Je suis invité à déjeuner chez Yan et Alexandra, sa femme, les cofondateurs de KD, avec leur ami sud-africain. Yan est né à Amsterdam, Alexandra vient de Normandie, ils se sont rencontrés en Inde. Elle travaillait alors dans une ONG française, il voyageait. Ils m’expliquent la raison d’être de leur communauté. « Tout est dans le nom : Khula Dhamma, grandir sur le chemin de la connaissance. Pour prendre sa vie en main, s’attacher à l’essentiel, il fallait créer un environnement sain que l’on ne pouvait trouver que dans un lien profond et sacré avec la nature. »

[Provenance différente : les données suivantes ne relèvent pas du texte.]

(* ===== verification/DataPlane.v ===== *)
(** * [include/chronosx/data_plane.hpp]: the batch pipeline

    One batch of receive descriptors is parsed, decided upon, and each frame is
    transmitted, recycled or handed to the delay queue.  The UMEM is part of a
    byte memory, [umem_base] a pointer into it; the output spans are arrays. *)

From S2P Require Import Prelude Types Ring TimingWheel PacketParser ChaosEngine.

Definition kDataPlaneBatchSize : Z := 64.
Definition kDefaultTimingWheelTickNs : Z := 1000000.

Record PacketDescriptor := mkPacketDescriptor {
  pd_frame_address : Z;
  pd_frame_length : Z;
  pd_options : Z;
}.

Record ProcessedFrame := mkProcessedFrame {
  pf_frame_address : Z;
  pf_frame_length : Z;
  pf_rule_id : Z;
  pf_action : PacketAction;
}.

#[export] Instance ProcessedFrame_inhabited : Inhabited ProcessedFrame :=
  populate (mkProcessedFrame 0 0 0 PacketAction_Pass).

Record DataPlaneBatchStats := mkDataPlaneBatchStats {
  bs_packets_seen : Z;
  bs_packets_dropped : Z;
  bs_packets_delayed : Z;
  bs_packets_corrupted : Z;
  bs_packets_malformed : Z;
  bs_tx_frames : Z;
  bs_recycle_frames : Z;
  bs_schedule_failures : Z;
  bs_output_overflows : Z;
  bs_invalid_descriptors : Z;
  bs_bytes_seen : Z;
}.

Definition DataPlaneBatchStats_default : DataPlaneBatchStats :=
  mkDataPlaneBatchStats 0 0 0 0 0 0 0 0 0 0 0.

(** [++stats.field] on each counter, and [stats.bytes_seen += n]. *)
Definition bs_inc_packets_seen (s : DataPlaneBatchStats) : DataPlaneBatchStats :=
  mkDataPlaneBatchStats (u64 (bs_packets_seen s + 1)) (bs_packets_dropped s) (bs_packets_delayed s)
    (bs_packets_corrupted s) (bs_packets_malformed s) (bs_tx_frames s) (bs_recycle_frames s)
    (bs_schedule_failures s) (bs_output_overflows s) (bs_invalid_descriptors s) (bs_bytes_seen s).
Definition bs_inc_packets_dropped (s : DataPlaneBatchStats) : DataPlaneBatchStats :=
  mkDataPlaneBatchStats (bs_packets_seen s) (u64 (bs_packets_dropped s + 1)) (bs_packets_delayed s)
    (bs_packets_corrupted s) (bs_packets_malformed s) (bs_tx_frames s) (bs_recycle_frames s)
    (bs_schedule_failures s) (bs_output_overflows s) (bs_invalid_descriptors s) (bs_bytes_seen s).
Definition bs_inc_packets_delayed (s : DataPlaneBatchStats) : DataPlaneBatchStats :=
  mkDataPlaneBatchStats (bs_packets_seen s) (bs_packets_dropped s) (u64 (bs_packets_delayed s + 1))
    (bs_packets_corrupted s) (bs_packets_malformed s) (bs_tx_frames s) (bs_recycle_frames s)
    (bs_schedule_failures s) (bs_output_overflows s) (bs_invalid_descriptors s) (bs_bytes_seen s).
Definition bs_inc_packets_corrupted (s : DataPlaneBatchStats) : DataPlaneBatchStats :=
  mkDataPlaneBatchStats (bs_packets_seen s) (bs_packets_dropped s) (bs_packets_delayed s)
    (u64 (bs_packets_corrupted s + 1)) (bs_packets_malformed s) (bs_tx_frames s)
    (bs_recycle_frames s) (bs_schedule_failures s) (bs_output_overflows s)
    (bs_invalid_descriptors s) (bs_bytes_seen s).
Definition bs_inc_packets_malformed (s : DataPlaneBatchStats) : DataPlaneBatchStats :=
  mkDataPlaneBatchStats (bs_packets_seen s) (bs_packets_dropped s) (bs_packets_delayed s)
    (bs_packets_corrupted s) (u64 (bs_packets_malformed s + 1)) (bs_tx_frames s)
    (bs_recycle_frames s) (bs_schedule_failures s) (bs_output_overflows s)
    (bs_invalid_descriptors s) (bs_bytes_seen s).
Definition bs_inc_tx_frames (s : DataPlaneBatchStats) : DataPlaneBatchStats :=
  mkDataPlaneBatchStats (bs_packets_seen s) (bs_packets_dropped s) (bs_packets_delayed s)
    (bs_packets_corrupted s) (bs_packets_malformed s) (u64 (bs_tx_frames s + 1))
    (bs_recycle_frames s) (bs_schedule_failures s) (bs_output_overflows s)
    (bs_invalid_descriptors s) (bs_bytes_seen s).
Definition bs_inc_recycle_frames (s : DataPlaneBatchStats) : DataPlaneBatchStats :=
  mkDataPlaneBatchStats (bs_packets_seen s) (bs_packets_dropped s) (bs_packets_delayed s)
    (bs_packets_corrupted s) (bs_packets_malformed s) (bs_tx_frames s)
    (u64 (bs_recycle_frames s + 1)) (bs_schedule_failures s) (bs_output_overflows s)
    (bs_invalid_descriptors s) (bs_bytes_seen s).
Definition bs_inc_schedule_failures (s : DataPlaneBatchStats) : DataPlaneBatchStats :=
  mkDataPlaneBatchStats (bs_packets_seen s) (bs_packets_dropped s) (bs_packets_delayed s)
    (bs_packets_corrupted s) (bs_packets_malformed s) (bs_tx_frames s) (bs_recycle_frames s)
    (u64 (bs_schedule_failures s + 1)) (bs_output_overflows s) (bs_invalid_descriptors s)
    (bs_bytes_seen s).
Definition bs_inc_output_overflows (s : DataPlaneBatchStats) : DataPlaneBatchStats :=
  mkDataPlaneBatchStats (bs_packets_seen s) (bs_packets_dropped s) (bs_packets_delayed s)
    (bs_packets_corrupted s) (bs_packets_malformed s) (bs_tx_frames s) (bs_recycle_frames s)
    (bs_schedule_failures s) (u64 (bs_output_overflows s + 1)) (bs_invalid_descriptors s)
    (bs_bytes_seen s).
Definition bs_inc_invalid_descriptors (s : DataPlaneBatchStats) : DataPlaneBatchStats :=
  mkDataPlaneBatchStats (bs_packets_seen s) (bs_packets_dropped s) (bs_packets_delayed s)
    (bs_packets_corrupted s) (bs_packets_malformed s) (bs_tx_frames s) (bs_recycle_frames s)
    (bs_schedule_failures s) (bs_output_overflows s) (u64 (bs_invalid_descriptors s + 1))
    (bs_bytes_seen s).
Definition bs_add_bytes_seen (s : DataPlaneBatchStats) (n : Z) : DataPlaneBatchStats :=
  mkDataPlaneBatchStats (bs_packets_seen s) (bs_packets_dropped s) (bs_packets_delayed s)
    (bs_packets_corrupted s) (bs_packets_malformed s) (bs_tx_frames s) (bs_recycle_frames s)
    (bs_schedule_failures s) (bs_output_overflows s) (bs_invalid_descriptors s)
    (u64 (bs_bytes_seen s + n)).

Record DataPlaneBatchResult := mkDataPlaneBatchResult {
  br_stats : DataPlaneBatchStats;
  br_tx_count : Z;
  br_recycle_count : Z;
}.

Definition br_set_stats (r : DataPlaneBatchResult) (f : DataPlaneBatchStats -> DataPlaneBatchStats)
    : DataPlaneBatchResult :=
  mkDataPlaneBatchResult (f (br_stats r)) (br_tx_count r) (br_recycle_count r).

Definition delay_ns_to_ticks (delay_ns tick_ns : Z) : Z :=
  if delay_ns =? 0 then 1
  else if tick_ns =? 0 then delay_ns
  else u64 (delay_ns + tick_ns - 1) / tick_ns.

(** A store through a pointer; a span is a pointer with its size. *)
Definition store (mem : Memory) (p : Ptr) (i : Z) (x : Byte) : option Memory :=
  match p with Some base => mem.[base + i <- x] | None => None end.

Definition span_get (mem : Memory) (frame : Ptr) (size i : Z) : option Byte :=
  if i <? size then load mem frame i else None.

Definition span_set (mem : Memory) (frame : Ptr) (size i : Z) (x : Byte) : option Memory :=
  if i <? size then store mem frame i x else None.

(** The loop of [swap_ethernet_macs] from [index] on, with [n] iterations left. *)
Fixpoint swap_macs_loop (n : nat) (mem : Memory) (frame : Ptr) (size index : Z) : option Memory :=
  match n with
  | O => Some mem
  | S n =>
      temporary ← span_get mem frame size index;
      other ← span_get mem frame size (index + 6);
      mem ← span_set mem frame size index other;
      mem ← span_set mem frame size (index + 6) temporary;
      swap_macs_loop n mem frame size (index + 1)
  end.

Definition swap_ethernet_macs (mem : Memory) (frame : Ptr) (size : Z) : option (bool * Memory) :=
  if size <? kEthernetHeaderBytes then Some (false, mem)
  else mem ← swap_macs_loop 6 mem frame size 0; Some (true, mem).

Definition corrupt_packet_payload (mem : Memory) (frame : Ptr) (packet : PacketView) (selector : Z)
    : option (bool * Memory) :=
  if (frame =?? None) || negb (pv_ok packet) || (pv_payload_length packet =? 0) ||
     (pv_frame_length packet <=? pv_payload_offset packet) then Some (false, mem)
  else
    let byte_offset := u64 (pv_payload_offset packet + selector mod pv_payload_length packet) in
    if pv_frame_length packet <=? byte_offset then Some (false, mem)
    else
      byte ← load mem frame byte_offset;
      mem ← store mem frame byte_offset (u8 (Z.lxor byte 1));
      Some (true, mem).

Definition descriptor_within_umem (descriptor : PacketDescriptor) (umem_size_bytes : Z) : bool :=
  if 2 ^ 64 - 1 <? pd_frame_address descriptor then false
  else
    let address := pd_frame_address descriptor in
    if umem_size_bytes <? address then false
    else pd_frame_length descriptor <=? u64 (umem_size_bytes - address).

Definition append_recycle (processed : ProcessedFrame) (recycle_output : list ProcessedFrame)
    (result : DataPlaneBatchResult) : option (bool * list ProcessedFrame * DataPlaneBatchResult) :=
  if zlen recycle_output <=? br_recycle_count result
  then Some (false, recycle_output, br_set_stats result bs_inc_output_overflows)
  else
    recycle_output ← recycle_output.[br_recycle_count result <- processed];
    Some (true, recycle_output,
      mkDataPlaneBatchResult (bs_inc_recycle_frames (br_stats result)) (br_tx_count result)
        (u64 (br_recycle_count result + 1))).

(** ** The delay queue, as the pipeline sees it

    The template parameter [TimingWheelT] needs [schedule] only.  [dq_holds w l]
    says that the queue [w] holds the frames [l], in some order. *)

Definition df_key (f : DelayedFrame) : Z * Z * Z := (df_frame_address f, df_frame_length f, df_rule_id f).

Class DelayQueue (W : Type) := {
  dq_schedule : W -> DelayedFrame -> Z -> option (ScheduleStatus * W);
  dq_holds : W -> list (Z * Z * Z) -> Prop;
  dq_schedule_law : forall w l f d, dq_holds w l -> 0 <= d ->
    exists status w', dq_schedule w f d = Some (status, w') /\
      dq_holds w' (if status =?? ScheduleStatus_Scheduled then df_key f :: l else l);
}.

Section DataPlane.
Context {W : Type} `{!DelayQueue W}.

(** What one batch changes. *)
Record BatchState := mkBatchState {
  ba_mem : Memory;
  ba_wheel : W;
  ba_tx_output : list ProcessedFrame;
  ba_recycle_output : list ProcessedFrame;
  ba_result : DataPlaneBatchResult;
}.

(** [(void)append_recycle(processed, recycle_output, result)], after the counters [f]. *)
Definition recycle_frame (st : BatchState) (processed : ProcessedFrame)
    (f : DataPlaneBatchStats -> DataPlaneBatchStats) : option BatchState :=
  '(_, recycle_output, result) ← append_recycle processed (ba_recycle_output st) (br_set_stats (ba_result st) f);
  Some (mkBatchState (ba_mem st) (ba_wheel st) (ba_tx_output st) recycle_output result).

(** The end of an iteration: corrupt, swap, transmit. *)
Definition forward_frame (st : BatchState) (frame : Ptr) (frame_length : Z) (packet : PacketView)
    (decision : ChaosDecision) (processed : ProcessedFrame) : option BatchState :=
  '(corrupted, mem) ← (if should_corrupt decision
                       then corrupt_packet_payload (ba_mem st) frame packet (cd_hash decision)
                       else Some (false, ba_mem st));
  let result := if corrupted : bool then br_set_stats (ba_result st) bs_inc_packets_corrupted else ba_result st in
  '(_, mem) ← (if negb (frame =?? None) then swap_ethernet_macs mem frame frame_length
               else Some (false, mem));
  if br_tx_count result <? zlen (ba_tx_output st) then
    tx_output ← (ba_tx_output st).[br_tx_count result <- processed];
    Some (mkBatchState mem (ba_wheel st) tx_output (ba_recycle_output st)
      (mkDataPlaneBatchResult (bs_inc_tx_frames (br_stats result)) (u64 (br_tx_count result + 1))
         (br_recycle_count result)))
  else
    recycle_frame (mkBatchState mem (ba_wheel st) (ba_tx_output st) (ba_recycle_output st) result)
      processed (fun s => bs_inc_packets_dropped (bs_inc_output_overflows s)).

(** One iteration of the loop over [rx_descriptors]. *)
Definition process_descriptor (umem_base : Ptr) (umem_size_bytes : Z) (rules : list ChaosRule) (tick_ns : Z)
    (st : BatchState) (descriptor : PacketDescriptor) : option BatchState :=
  let result := br_set_stats (ba_result st) (fun s =>
    bs_add_bytes_seen (bs_inc_packets_seen s) (pd_frame_length descriptor)) in
  let st := mkBatchState (ba_mem st) (ba_wheel st) (ba_tx_output st) (ba_recycle_output st) result in
  let descriptor_valid := negb (umem_base =?? None) && descriptor_within_umem descriptor umem_size_bytes in
  let frame := if descriptor_valid then base ← umem_base; Some (base + pd_frame_address descriptor) else None in
  packet ← parse_packet (ba_mem st) frame (pd_frame_length descriptor);
  let decision := if pv_ok packet then decide_packet_fast packet rules else pass_decision in
  let processed := mkProcessedFrame (pd_frame_address descriptor) (pd_frame_length descriptor)
                     (cd_rule_id decision) (cd_action decision) in
  if negb descriptor_valid || negb (pv_ok packet) then
    recycle_frame st processed (fun s =>
      let s := bs_inc_packets_malformed s in
      let s := if negb descriptor_valid then bs_inc_invalid_descriptors s else s in
      bs_inc_packets_dropped s)
  else if should_drop decision then recycle_frame st processed bs_inc_packets_dropped
  else if should_delay decision then
    let delayed := mkDelayedFrame (pd_frame_address descriptor) (pd_frame_length descriptor)
                     (cd_rule_id decision) 0 in
    '(status, wheel) ← dq_schedule (ba_wheel st) delayed (delay_ns_to_ticks (cd_delay_ns decision) tick_ns);
    let st := mkBatchState (ba_mem st) wheel (ba_tx_output st) (ba_recycle_output st) (ba_result st) in
    if status =?? ScheduleStatus_Scheduled then
      Some (mkBatchState (ba_mem st) (ba_wheel st) (ba_tx_output st) (ba_recycle_output st)
        (br_set_stats (ba_result st) bs_inc_packets_delayed))
    else recycle_frame st processed (fun s => bs_inc_packets_dropped (bs_inc_schedule_failures s))
  else forward_frame st frame (pd_frame_length descriptor) packet decision processed.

La nature est au cœur de leur discours. Une nature qui représenterait le bien, opposée à la ville qui serait le mal. « Vivre en ville est déshumanisant. Métro, boulot, dodo, les citadins perdent leur âme et, surtout, le rapport au réel. Tout est trop facile : on tourne un robinet et l’eau coule, on appuie sur l’interrupteur et la lumière s’allume. Sans aucune conscience du système mis en place pour que cela fonctionne », soutient Yan. Khula Dhamma serait-elle une tentative « anticivilisationnelle », une volonté de faire revenir l’homme au plus proche de l’état de nature, comme le décrivait Jean-Jacques Rousseau ? Dans son Discours sur l’origine et les fondements de l’inégalité parmi les hommes, le philosophe français opposait l’homme à l’état de nature, fondamentalement bon, à l’homme socialisé, perverti. Un homme sauvage « sujet à peu de passions, et se suffisant à lui-même, […] (qui) n’avait que les sentiments et les lumières propres à cet état, […] (qui) ne sentait que ses vrais besoins, ne regardait que ce qu’il croyait avoir intérêt à voir […] » Comme « l’homme sauvage », les habitants du village doivent assurer leur autosuffisance. KD est également un lieu où les « passions » sont réduites au minimum. Tentations, ambitions et rivalités professionnelles sont quasi inexistantes. Mais, si pour l’auteur du Contrat social, « l’homme sauvage » n’est ni doué de langage ni socialisé, la communication reste la pierre angulaire de la communauté. Des cercles d’écoute et de dialogue, auxquels participent chaque semaine tous les membres, sont des événements « sacrés » dans le calendrier. KD maîtrise aussi la communication grâce à un site Internet qui relate tous les événements du village. Une modernité que l’on retrouve en agriculture : la permaculture – agriculture pérenne et autonome – n’a pas de secret pour KD. Selon Yan, « la communauté ne prône pas un retour en arrière technologique. Si la science sert la cause de la nature, nous l’acceptons ».